**AIM OF THE EXERCISE:** Among the lines below, some may contain the string "rows". Say how many do, and give nothing besides the number.

++++++++++++++++++++

(* ===== verification/FileOpsInv.v ===== *)
(** * The invariant of the folders, the files and the store

    Between two requests the folders are a forest, the cache of vault folders
    is empty or exact, every blob has the hash it is filed under, and every
    row refers to a blob that is there.  This file shows that each operation
    of FileOps keeps that so; a request is described by the operation it
    runs.  The parts need different things of a request: the forest nothing,
    the cache that its queries succeed, the blobs that references are counted
    and copies can be undone ([fm_inv], [run_env]). *)

From S2P Require Import Prelude GoStrings FileSys CryptoPrims CryptoStream CAS CASProps UploadSession VaultTree Auth UploadCtrl FileDownload FileTable FileOps FileOpsFacts.

#[local] Open Scope string_scope.
#[local] Open Scope list_scope.
#[local] Open Scope Z_scope.

(** The system folders other than "f2" and the top are outside the vault. *)
Lemma not_in_vault t x : tables_ok t -> x = "" \/ x = "f1" \/ x = "f3" -> ~ in_vault (links_of t) x.
Proof.
  intros Hok Hx Hv. unfold in_vault in Hv. apply rtc_inv_r in Hv as [<-|(p & _ & Hp)]; [naive_solver|].
  pose proof (link_goes_up t p x Hok Hp) as (_ & _ & Hin).
  destruct Hx as [->|Hx]; [by apply (tk_named t Hok)|].
  apply links_child in Hp as (_ & f & Hf & <- & Hp). rewrite (tk_roots t Hok f Hf) in Hp; [done|].
  destruct Hx as [-> | ->]; set_solver.
Qed.

Section FileInvariant.
Context `{CryptoLaws}.

(** ** The invariant *)

(** A valid cache lists the vault. *)
Definition cache_ok (t : tables) (c : vault_cache) : Prop :=
  vaultCacheValid c = true ->
  (forall x, x ∈ vaultIDsMap c <-> in_vault (links_of t) x) /\
  (forall x, x ∈ vaultIDsList c <-> in_vault (links_of t) x).

Definition has_blob (c : CASEngine) (f : FS) (h : string) : Prop := is_Some (f !! Path c h).

(** Every row refers to a blob of the store under [base]. *)
Definition store_ok (base : string) (st : fm_state) : Prop :=
  match fm_CAS st with
  | Some c =>
      BaseDir c = base /\ cas_inv c (fm_fs st) /\
      forall f, f ∈ tb_files (fm_tab st) -> IsValidHash (fr_cas (sf_row f)) = true ->
        has_blob c (fm_fs st) (fr_cas (sf_row f))
  | None => True
  end.

Record fm_ok (base : string) (st : fm_state) : Prop := {
  ok_tables : tables_ok (fm_tab st);
  ok_cache : cache_ok (fm_tab st) (fm_cache st);
  ok_store : store_ok base st
}.

(** A request whose SELECT statements succeed and whose temporary file is
    outside the store; writes, transactions and system calls may fail, but a
    copy that failed can be undone. *)
Record sound_env (base : string) (e : file_env) : Prop := {
  se_query : can_query e = true;
  se_count : count_ok e = true;
  se_undo : copy_undoable (os (fe_req e));
  se_temp c : BaseDir c = base -> outside_cas c (reenc_path e)
}.

(** The same for requests of which less is known: the cache is exact if [Q]
    holds, and then queries succeed; the store is sound if [U] does, and then
    reference counts are read and copies can be undone. *)
Record fm_inv (Q U : Prop) (base : string) (st : fm_state) : Prop := {
  iv_tables : tables_ok (fm_tab st);
  iv_cache : Q -> cache_ok (fm_tab st) (fm_cache st);
  iv_store : U -> store_ok base st
}.

Record run_env (Q U : Prop) (base : string) (e : file_env) : Prop := {
  rn_query : Q -> can_query e = true;
  rn_count : U -> count_ok e = true;
  rn_undo : U -> copy_undoable (os (fe_req e));
  rn_temp : U -> forall c, BaseDir c = base -> outside_cas c (reenc_path e)
}.

Lemma fm_ok_inv base st : fm_ok base st <-> fm_inv True True base st.
Proof. split; intros [? Hc Hs]; split; auto. Qed.

Lemma fm_ok_any Q U base st : fm_ok base st -> fm_inv Q U base st.
Proof. intros [? Hc Hs]; split; auto. Qed.

Lemma sound_run base e : sound_env base e -> run_env True True base e.
Proof. intros []; split; auto. Qed.

(** ** Requests *)

Inductive fm_op :=
| OpDeleteFile (id permanent : string)
| OpRestoreFile (id : string)
| OpStarFile (id : string)
| OpEmptyTrash
| OpRenameFile (id : string) (bind : option string)
| OpMoveFile (id : string) (bind : option string)
| OpMoveFilesBatch (bind : option (list string * string))
| OpCreateFolder (bind : option (string * string))
| OpRenameFolder (id : string) (bind : option string)
| OpDeleteFolder (id : string).

(** The state after a request; [None]: the handler does not return. *)
Definition fm_step (e : file_env) (st : fm_state) (op : fm_op) : option fm_state :=
  match op with
  | OpDeleteFile id permanent => Some (fst (DeleteFile e st id permanent))
  | OpRestoreFile id => Some (fst (RestoreFile e st id))
  | OpStarFile id => Some (fst (StarFile e st id))
  | OpEmptyTrash => Some (fst (EmptyTrash e st))
  | OpRenameFile id bind => Some (fst (RenameFile e st id bind))
  | OpMoveFile id bind => Some (fst (MoveFile e st id bind))
  | OpMoveFilesBatch bind => Some (fst (MoveFilesBatch e st bind))
  | OpCreateFolder bind => Some (fst (CreateFolder e st bind))
  | OpRenameFolder id bind => Some (fst (RenameFolder e st id bind))
  | OpDeleteFolder id => fst <$> DeleteFolder e st id
  end.

(** ** What the invariant depends on *)

Lemma tables_ok_folders t t' : tb_folders t' = tb_folders t -> tables_ok t -> tables_ok t'.
Proof. intros He [H1 H2 H3 H4]. split; unfold folder_ids; by rewrite He. Qed.

Lemma links_of_folders t t' : tb_folders t' = tb_folders t -> links_of t' = links_of t.
Proof. unfold links_of. by intros ->. Qed.

(** What the tables and the cache alone give. *)
Record ready (st : fm_state) : Prop := {
  rd_tables : tables_ok (fm_tab st);
  rd_cache : cache_ok (fm_tab st) (fm_cache st)
}.

Section Kept.
Context (Q U : Prop).
Abbreviation inv := (fm_inv Q U).
Abbreviation env_ok := (run_env Q U).

(** New tables with the same folders, whose rows refer to blobs that are
    there. *)
Lemma inv_tab base st t :
  inv base st -> tb_folders t = tb_folders (fm_tab st) ->
  (U -> forall c f, fm_CAS st = Some c -> f ∈ tb_files t -> IsValidHash (fr_cas (sf_row f)) = true ->
     has_blob c (fm_fs st) (fr_cas (sf_row f))) ->
  inv base (with_tab st t).
Proof.
  intros [Ht Hc Hs] He Hf. split; cbn [fm_tab fm_cache with_tab].
  - by apply (tables_ok_folders (fm_tab st)).
  - intros HQ. unfold cache_ok. rewrite (links_of_folders (fm_tab st) t He). by apply Hc.
  - intros HU. specialize (Hs HU). specialize (Hf HU). unfold store_ok in *. cbn [fm_CAS fm_fs fm_tab with_tab].
    destruct (fm_CAS st) as [c|]; [|done].
    destruct Hs as (Hb & Hi & _). split; [done|]. split; [done|]. intros f. by apply Hf.
Qed.

(** The rows a state refers to have their blobs. *)
Lemma inv_blob base st c f :
  inv base st -> U -> fm_CAS st = Some c -> f ∈ tb_files (fm_tab st) ->
  IsValidHash (fr_cas (sf_row f)) = true -> has_blob c (fm_fs st) (fr_cas (sf_row f)).
Proof.
  intros [_ _ Hs] HU Hc Hf Hv. specialize (Hs HU). unfold store_ok in Hs. rewrite Hc in Hs. destruct Hs as (_ & _ & Hall). auto.
Qed.

Lemma inv_update base st p g :
  inv base st -> (forall f, fr_cas (sf_row (g f)) = fr_cas (sf_row f)) ->
  inv base (with_tab st (fst (update_files p g (fm_tab st)))).
Proof.
  intros Hok Hg. apply inv_tab; [done|done|]. intros HU c f Hc Hf Hv. cbn in Hf.
  apply list_elem_of_fmap in Hf as (f0 & -> & Hf0).
  destruct (p f0); rewrite ?Hg in *; by apply (inv_blob base).
Qed.

Lemma inv_delete base st p :
  inv base st -> inv base (with_tab st (fst (delete_files p (fm_tab st)))).
Proof.
  intros Hok. apply inv_tab; [done|done|]. intros HU c f Hc Hf Hv. cbn in Hf.
  apply list_elem_of_In, List.filter_In in Hf as [Hf _]. rewrite <- list_elem_of_In in Hf.
  by apply (inv_blob base).
Qed.

End Kept.

(** ** The cache *)

(** Loading the cache from the tables makes it exact. *)
Lemma load_cache_ok t c :
  cache_ok t c ->
  let c' := loadVaultCacheLocked (Some (Some (links_of t))) c in
  cache_ok t c' /\ vaultCacheValid c' = true.
Proof.
  intros Hc. destruct (vaultCacheValid c) eqn:Hv.
  - rewrite load_valid by done. done.
  - destruct (load_exact (links_of t) c Hv) as (Hv' & Hm & Hl & _). done.
Qed.

(** Asking whether a folder is in the vault answers exactly that, and keeps
    everything but the cache. *)
Lemma in_vault_now_exact e st id :
  tables_ok (fm_tab st) -> cache_ok (fm_tab st) (fm_cache st) -> can_query e = true ->
  exists c b, in_vault_now e st id = (with_cache st c, b) /\ cache_ok (fm_tab st) c /\
    (b = true <-> in_vault (links_of (fm_tab st)) id).
Proof.
  intros Ht Hc Hq. unfold in_vault_now, folder_query. rewrite Hq. unfold IsVaultFolder.
  destruct (String.eqb_spec id "f2") as [->|H2].
  { exists (fm_cache st), true. split; [done|]. split; [done|]. split; [|done]. intros _. apply rtc_refl. }
  destruct (_ || _) eqn:Hr.
  { exists (fm_cache st), false. split; [done|]. split; [done|]. split; [done|]. intros Hv. exfalso.
    apply (not_in_vault (fm_tab st) id Ht); [|done]. rewrite !orb_true_iff, !String.eqb_eq in Hr. tauto. }
  destruct (load_cache_ok (fm_tab st) (fm_cache st) Hc) as [Hc' Hv'].
  eexists _, _. split; [done|]. split; [done|]. rewrite bool_decide_eq_true. by apply Hc'.
Qed.

Lemma in_vault_now_spec base e st id :
  fm_ok base st -> can_query e = true ->
  exists c b, in_vault_now e st id = (with_cache st c, b) /\ cache_ok (fm_tab st) c /\
    (b = true <-> in_vault (links_of (fm_tab st)) id).
Proof. intros [Ht Hc _]. by apply in_vault_now_exact. Qed.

++++++++++++++++++++

**YOUR RESPONSE:** 2